President Bola Tinubu officially ended the petrol subsidy on May 29, 2023. However, there have been ongoing debates regarding the reintroduction of the subsidy. On August 19, 2024, TheCable reported that Tinubu approved the use of the 2023 dividends from the Nigerian National Petroleum Company (NNPC) Limited to cover the subsidy. While NNPC initially denied the return of the subsidy, it later admitted to subsidizing petrol, with the federal government owing NNPC N7.8 trillion for petrol subsidies.
Furthermore, Agora Policy, an Abuja-based think tank, projected that petrol subsidies could reach an all-time high in 2024, after consuming N4.2 trillion from January to July 2023.
Rising Debt and Fiscal Threats
The CBN also highlighted that Nigeria’s fiscal performance is at risk due to increasing public debt, low crude oil production, and persistent insecurity. The bank warned that while the economy is projected to grow positively in 2024 and 2025, several downside risks, including global energy prices, infrastructural deficits, and the Russia-Ukraine conflict, could hinder growth.

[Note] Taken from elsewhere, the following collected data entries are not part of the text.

(* ===== verification/Ingest.v ===== *)
(** * Accepting batches

    [backend/app/services/ingest.py] and [backend/app/api/v1/ingest.py]: the
    status record of a batch, the idempotency store, the ingest endpoint.
    [Module Interleaving] runs several requests at once, a step for each SQL
    statement. *)

From S2P Require Import Prelude Text PyVal Json Decimal Schema App SpanSchema Pipeline.

Local Open Scope Z_scope.

Definition BATCH_STATUS_TTL : Z := 86400 * second.

(** ** BatchStatusService *)

Definition batch_key (project_id batch_id : string) : string :=
  "ingest_batch:" +:+ project_id +:+ ":" +:+ batch_id.

(** [redis.get]: a key whose expiry has passed is gone. *)
Definition batch_lookup (key : string) (w : World) : option BatchStatus :=
  match w_batches w !! key with
  | Some (b, expires) => if w_now w <? expires then Some b else None
  | None => None
  end.

Definition get_batch (project_id batch_id : string) : M World (option BatchStatus) :=
  io ;; gets (batch_lookup (batch_key project_id batch_id)).

Definition _save (project_id batch_id : string) (status : BatchStatus)
    : M World unit :=
  io ;;
  t ← now;
  modify (set_w_batches <[batch_key project_id batch_id := (status, t + BATCH_STATUS_TTL)]>).

Definition create_accepted (project_id batch_id : string) (accepted : Z)
    : M World unit :=
  t ← now;
  _save project_id batch_id
    {| b_batch := batch_id; b_status := "accepted"; b_accepted := accepted;
       b_processed := 0; b_failed := 0; b_error := None;
       b_created := t; b_updated := t |}.

(** [_merge]: [updates] is [status.update(updates)]. *)
Definition _merge (project_id batch_id : string)
    (updates : BatchStatus → BatchStatus) : M World unit :=
  existing ← get_batch project_id batch_id;
  t ← now;
  let status := match existing with
                | Some b => b
                | None => {| b_batch := batch_id; b_status := EmptyString;
                             b_accepted := 0; b_processed := 0; b_failed := 0;
                             b_error := None; b_created := t; b_updated := t |}
                end in
  let status := updates status in
  _save project_id batch_id
    {| b_batch := b_batch status; b_status := b_status status;
       b_accepted := b_accepted status; b_processed := b_processed status;
       b_failed := b_failed status; b_error := b_error status;
       b_created := b_created status; b_updated := t |}.

Definition mark_processing (project_id batch_id : string) : M World unit :=
  _merge project_id batch_id (λ b,
    {| b_batch := b_batch b; b_status := "processing"; b_accepted := b_accepted b;
       b_processed := b_processed b; b_failed := b_failed b; b_error := None;
       b_created := b_created b; b_updated := b_updated b |}).

Definition mark_finished (project_id batch_id : string) (processed failed : Z)
    : M World unit :=
  _merge project_id batch_id (λ b,
    {| b_batch := b_batch b;
       b_status := if negb (failed =? 0) then "partial_failed" else "processed";
       b_accepted := b_accepted b; b_processed := processed; b_failed := failed;
       b_error := None; b_created := b_created b; b_updated := b_updated b |}).

Definition mark_failed (project_id batch_id error : string) : M World unit :=
  _merge project_id batch_id (λ b,
    {| b_batch := b_batch b; b_status := "failed"; b_accepted := b_accepted b;
       b_processed := b_processed b; b_failed := b_failed b;
       b_error := Some (str_take 1000 error);
       b_created := b_created b; b_updated := b_updated b |}).

(** ** PostgresIdempotencyStore

    The three statements, on the table keyed by project and key. *)
Abbreviation idempotency_table := (gmap (string * string) IdempotencyRecord).

(** [INSERT ... 'PENDING' ... ON CONFLICT DO NOTHING RETURNING status] *)
Definition insert_pending (pk : string * string) (request_hash : string)
    (result : IngestResponse) (t : idempotency_table) : bool * idempotency_table :=
  match t !! pk with
  | Some _ => (false, t)
  | None => (true, <[pk := {| ir_hash := request_hash; ir_status := IPending;
                              ir_result := Some result |}]> t)
  end.

(** [UPDATE ... SET status = 'PENDING', result = ...] by key alone. *)
Definition reopen (pk : string * string) (result : IngestResponse)
    (t : idempotency_table) : idempotency_table :=
  alter (λ r, {| ir_hash := ir_hash r; ir_status := IPending;
                 ir_result := Some result |}) pk t.

(** [_set_status]: by key and request hash. *)
Definition set_status (pk : string * string) (request_hash : string)
    (status : idempotency_status) (result : option IngestResponse)
    (t : idempotency_table) : idempotency_table :=
  alter (λ r, if String.eqb (ir_hash r) request_hash
              then {| ir_hash := ir_hash r; ir_status := status; ir_result := result |}
              else r) pk t.

(** What [reserve] does with the row it selected: [Ok (Some r)] replays,
    [Ok None] goes on to reopen the record. *)
Definition judge_record (request_hash : string) (row : IdempotencyRecord)
    : result (option IngestResponse * bool) :=
  if negb (String.eqb (ir_hash row) request_hash) then Raise IdempotencyConflictError
  else match ir_status row with
       | ICommitted => Ok (ir_result row, false)
       | IFailed => Ok (None, true)
       | IPending => Raise IdempotencyInProgressError
       end.

Definition reserve (project_id key request_hash : string) (result : IngestResponse)
    : M World (option IngestResponse) :=
  let pk := (project_id, key) in
  get_db (
    io ;;
    inserted ← gets (λ w, (insert_pending pk request_hash result (w_idempotency w)).1);
    modify (set_w_idempotency (λ t, (insert_pending pk request_hash result t).2)) ;;
    if (inserted : bool) then commit ;; mret None
    else
      row ← sql_query (λ w, w_idempotency w !! pk);
      match row with
      | None => raise (OtherError "NoResultFound")
      | Some row =>
          verdict ← lift (judge_record request_hash row);
          if (verdict.2 : bool)
          then sql_exec (set_w_idempotency (reopen pk result)) ;; commit ;; mret None
          else mret verdict.1
      end).

Definition _set_status (project_id key request_hash : string)
    (status : idempotency_status) (result : option IngestResponse) : M World unit :=
  get_db (
    sql_exec (set_w_idempotency
      (set_status (project_id, key) request_hash status result)) ;;
    commit).

Definition commit_idempotency_result (project_id key request_hash : string)
    (result : IngestResponse) : M World unit :=
  _set_status project_id key request_hash ICommitted (Some result).

Definition mark_idempotency_failed (project_id key request_hash : string)
    : M World unit :=
  _set_status project_id key request_hash IFailed None.

(** ** Request hash *)

(** Keys in the order of [sort_keys=True], at every depth. *)
Fixpoint insert_key {A} (k : string) (v : A) (d : list (string * A))
    : list (string * A) :=
  match d with
  | [] => [(k, v)]
  | (k', v') :: d' => if String.leb k k' then (k, v) :: d
                      else (k', v') :: insert_key k v d'
  end.

Fixpoint sort_keys (v : pyval) : pyval :=
  match v with
  | VList l => VList (map sort_keys l)
  | VDict d => VDict (foldr (λ kv acc, match kv with
                                       | (k, x) => insert_key k (sort_keys x) acc
                                       end) [] d)
  | _ => v
  end.

Section service.
(** SHA-256 in hexadecimal, the text of a datetime in JSON, [float] of the
    latency and its [repr]. *)
Context (sha256 : string → string) (isoformat : pydatetime → string)
        (latency_float : decimal → pyfloat) (float_repr : pyfloat → string).

Definition opt_str (o : option string) : pyval :=
  match o with Some s => VStr s | None => VNone end.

Inflation is expected to remain high in 2024 and 2025, exacerbated by global supply chain issues and exchange rate pressures. In addition, persistent insecurity and infrastructure challenges could drive inflation further.
On the fiscal front, the CBN noted that recovery would depend on the successful implementation of the Finance Act 2023 and efforts to boost non-oil revenues. However, risks like low oil production, rising debt, and global economic uncertainties could significantly affect fiscal operations.
Nevertheless, the CBN projected that Nigeria’s financial sector would remain resilient, thanks to continuous monitoring of vulnerabilities and risks, including stress tests and risk mitigation measures.